Exercise objective: Count the lines in the records that hold the string "unit". Only the number should be given.

* * *

(** * Ollama chat client: adapter and sanitizer

    A shallow embedding of the logic of [ollamaApi.py] (the two HTTP helpers
    [get_llm_models] and [chat_with_llm]) and of the session logic of
    [main.py] ([send_message], [ollama_callback], [label_copy]), with the
    properties the specification states about them.

    Conventions.
    - A Python [str] is a [string]; a character is read as the code point
      of the same number, so texts range over U+0000..U+00FF.
    - The values [Response.json()] yields are the type [json].
    - A Python exception is a value [exn] (class name and [str(e)]); code
      that may raise returns [res A].
    - The network is not part of the program: what [requests.get] and
      [requests.post] do is an argument of the functions that call them.
    - [print] calls write to the console only and are left out. *)

From Stdlib Require Import ZArith NArith Ascii String Bool Lia.
From stdpp Require Import base list strings pretty.

(** ** Text: the [str] methods the program calls *)

Module Text.

(** [s[n:]] for [0 <= n]. *)
Fixpoint drop (n : nat) (s : string) : string :=
  match n, s with
  | O, _ => s
  | S _, "" => ""
  | S n', String _ s' => drop n' s'
  end.

(** [s.startswith(p)], the characters compared with [eqc]. *)
Fixpoint startswith (eqc : ascii → ascii → bool) (p s : string) : bool :=
  match p, s with
  | "", _ => true
  | String _ _, "" => false
  | String a p', String b s' => eqc a b && startswith eqc p' s'
  end.

(** The same comparison on whole strings. *)
Fixpoint eq_by (eqc : ascii → ascii → bool) (p s : string) : bool :=
  match p, s with
  | "", "" => true
  | String a p', String b s' => eqc a b && eq_by eqc p' s'
  | _, _ => false
  end.

(** [s.find(sub)]: the lowest index at which [sub] occurs, [-1] if none. *)
Fixpoint find_from (sub s : string) (i : Z) : Z :=
  if startswith Ascii.eqb sub s then i
  else match s with
       | "" => (-1)%Z
       | String _ s' => find_from sub s' (i + 1)%Z
       end.
(* ===== verification/Circuit.v ===== *)
(** * The circuit builder interface

    The circuits of [src/src/] are built with plonky2's [CircuitBuilder] over
    the Goldilocks field.  plonky2 is not part of the repository's sources, so
    the builder is an interface here: a class of the gates the modelled gadgets
    use, with the documented meaning of each gate as its laws.

    A [Target] denotes a field element, represented by its canonical value in
    [[0, p)].  A gadget denotes the set of results it can return in a
    satisfying assignment ([propset], whose bind composes gadgets): a gate that
    constrains its inputs contributes no result when the constraint fails, a
    gate with witness freedom (a bit decomposition) contributes every result a
    prover may choose.  Soundness of a gadget speaks of every member of its
    set, completeness of the existence of one.

    [ReferenceBuilder] is an instance: the laws are satisfiable. *)

From S2P Require Import Prelude.

(** [GOLDILOCKS_ORDER]. *)
Definition GOLDILOCKS_ORDER : Z := 0xFFFFFFFF00000001.

Definition canonical (x : Z) : Prop := 0 <= x < GOLDILOCKS_ORDER.

Definition is_bit (x : Z) : Prop := x = 0 \/ x = 1.

(** Field element to field element. *)
Definition fadd (x y : Z) : Z := (x + y) mod GOLDILOCKS_ORDER.
Definition fsub (x y : Z) : Z := (x - y) mod GOLDILOCKS_ORDER.
Definition fmul (x y : Z) : Z := (x * y) mod GOLDILOCKS_ORDER.

(** The number a little-endian bit list denotes. *)
Fixpoint le_bits (bs : list Z) : Z :=
  match bs with
  | [] => 0
  | b :: bs' => b + 2 * le_bits bs'
  end.

(** The gates, with their documented meaning. *)
Class CircuitBuilder := {
  split_le : Z -> nat -> propset (list Z);
  range_check : Z -> nat -> propset unit;
  split_low_high : Z -> nat -> nat -> propset (Z * Z);
  is_equal : Z -> Z -> propset Z;
  select : Z -> Z -> Z -> propset Z;
  mul : Z -> Z -> propset Z;
  badd : Z -> Z -> propset Z;
  bnot : Z -> propset Z;
  bor : Z -> Z -> propset Z;
  band : Z -> Z -> propset Z;
  assert_zero : Z -> propset unit;
  assert_one : Z -> propset unit;
  connect : Z -> Z -> propset unit;

  (** [split_le(x, n)]: [n] boolean targets whose little-endian sum is [x] in the field. *)
  split_le_law x n bs :
    bs ∈ split_le x n <->
    length bs = n /\ Forall is_bit bs /\ le_bits bs mod GOLDILOCKS_ORDER = x;
  (** [range_check(x, n)]: [x] has an [n]-bit value. *)
  range_check_law x n : tt ∈ range_check x n <-> in_width (Z.of_nat n) x;
  (** [split_low_high(x, l, n)]: [x = low + 2^l high] in the field, [low] on [l] bits, [high] on
      [n - l] bits. *)
  split_low_high_law x l n lo hi :
    (lo, hi) ∈ split_low_high x l n <->
    in_width (Z.of_nat l) lo /\ in_width (Z.of_nat (n - l)) hi /\
    (lo + 2 ^ Z.of_nat l * hi) mod GOLDILOCKS_ORDER = x;
  is_equal_law x y b : b ∈ is_equal x y <-> b = if x =? y then 1 else 0;
  (** [select(b, x, y) = b x + (1 - b) y]; on a boolean condition, the usual choice. *)
  select_law c x y r : is_bit c -> r ∈ select c x y <-> r = if c =? 1 then x else y;
  mul_law x y r : r ∈ mul x y <-> r = fmul x y;
  badd_law x y r : r ∈ badd x y <-> r = fadd x y;
  bnot_law x r : is_bit x -> r ∈ bnot x <-> r = 1 - x;
  bor_law x y r : is_bit x -> is_bit y -> r ∈ bor x y <-> r = Z.max x y;
  band_law x y r : is_bit x -> is_bit y -> r ∈ band x y <-> r = x * y;
  assert_zero_law x : tt ∈ assert_zero x <-> x = 0;
  assert_one_law x : tt ∈ assert_one x <-> x = 1;
  connect_law x y : tt ∈ connect x y <-> x = y;
}.

(** The gates over [Z], defined by their meaning. *)
#[export] Program Instance ReferenceBuilder : CircuitBuilder := {|
  split_le x n :=
    {[ bs | length bs = n /\ Forall is_bit bs /\ le_bits bs mod GOLDILOCKS_ORDER = x ]};
  range_check x n := {[ _ | in_width (Z.of_nat n) x ]};
  split_low_high x l n :=
    {[ p | in_width (Z.of_nat l) p.1 /\ in_width (Z.of_nat (n - l)) p.2 /\
           (p.1 + 2 ^ Z.of_nat l * p.2) mod GOLDILOCKS_ORDER = x ]};
  is_equal x y := {[ if x =? y then 1 else 0 ]};
  select c x y := {[ if c =? 1 then x else y ]};
  mul x y := {[ fmul x y ]};
  badd x y := {[ fadd x y ]};
  bnot x := {[ 1 - x ]};
  bor x y := {[ Z.max x y ]};
  band x y := {[ x * y ]};
  assert_zero x := {[ _ | x = 0 ]};
  assert_one x := {[ _ | x = 1 ]};
  connect x y := {[ _ | x = y ]};
|}.
Solve Obligations with (intros; set_solver).

Section builder_lemmas.

Lemma le_bits_bound bs : Forall is_bit bs -> in_width (Z.of_nat (length bs)) (le_bits bs).
Proof.
  unfold in_width, is_bit. induction 1 as [|b bs Hb Hbs IH]; [cbn; lia|].
  cbn [length le_bits]. rewrite Nat2Z.inj_succ, Z.pow_succ_r by lia. lia.
Qed.

(** A decomposition on fewer bits than the field order holds is the value itself. *)
Lemma split_le_canonical `{CircuitBuilder} x n bs :
  (n <= 63)%nat -> bs ∈ split_le x n ->
  length bs = n /\ Forall is_bit bs /\ le_bits bs = x.
Proof.
  intros Hn Hbs. apply split_le_law in Hbs as (Hlen & Hbits & Hx).
  repeat split; try done. rewrite <- Hx. symmetry. apply Z.mod_small.
  pose proof (le_bits_bound bs Hbits) as Hb. rewrite Hlen in Hb. unfold in_width in Hb.
  assert (2 ^ Z.of_nat n <= 2 ^ 63) by (apply Z.pow_le_mono_r; lia).
  unfold GOLDILOCKS_ORDER. lia.
Qed.

(** The bits of [x], least significant first. *)
Fixpoint bits_of (n : nat) (x : Z) : list Z :=
  match n with
  | O => []
  | S n' => x mod 2 :: bits_of n' (x / 2)
  end.

Lemma bits_of_spec n x :
  in_width (Z.of_nat n) x ->
  length (bits_of n x) = n /\ Forall is_bit (bits_of n x) /\ le_bits (bits_of n x) = x.
Proof.
  unfold in_width. revert x. induction n as [|n IH]; intros x Hx.
  - cbn in *. repeat split; [constructor|lia].
  - rewrite Nat2Z.inj_succ, Z.pow_succ_r in Hx by lia.
    pose proof (Z.mod_pos_bound x 2). pose proof (Z.div_mod x 2).
    destruct (IH (x / 2)) as (IH1 & IH2 & IH3); [lia|].
    cbn [bits_of length le_bits]. repeat split.
    + lia.
    + constructor; [unfold is_bit; lia|done].
    + lia.
Qed.

Lemma split_le_complete `{CircuitBuilder} x n :
  (n <= 63)%nat -> in_width (Z.of_nat n) x -> bits_of n x ∈ split_le x n.
Proof.
  intros Hn Hx. destruct (bits_of_spec n x Hx) as (H1 & H2 & H3).
  apply split_le_law. repeat split; try done. rewrite H3. apply Z.mod_small.
  assert (2 ^ Z.of_nat n <= 2 ^ 63) by (apply Z.pow_le_mono_r; lia).
  unfold in_width, GOLDILOCKS_ORDER in *. lia.
Qed.

End builder_lemmas.

(** [open_circuit] opens membership in a composed gadget. *)
Ltac open_circuit :=
  repeat match goal with
  | H : _ ∈ (_ ≫= _) |- _ => apply elem_of_bind in H as (? & H & ?)
  | H : _ ∈ mret _ |- _ => apply elem_of_ret in H
  | u : unit |- _ => destruct u
  | H : exists _, _ |- _ => destruct H
  | H : _ /\ _ |- _ => destruct H
  end.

* * *

Answer section: 5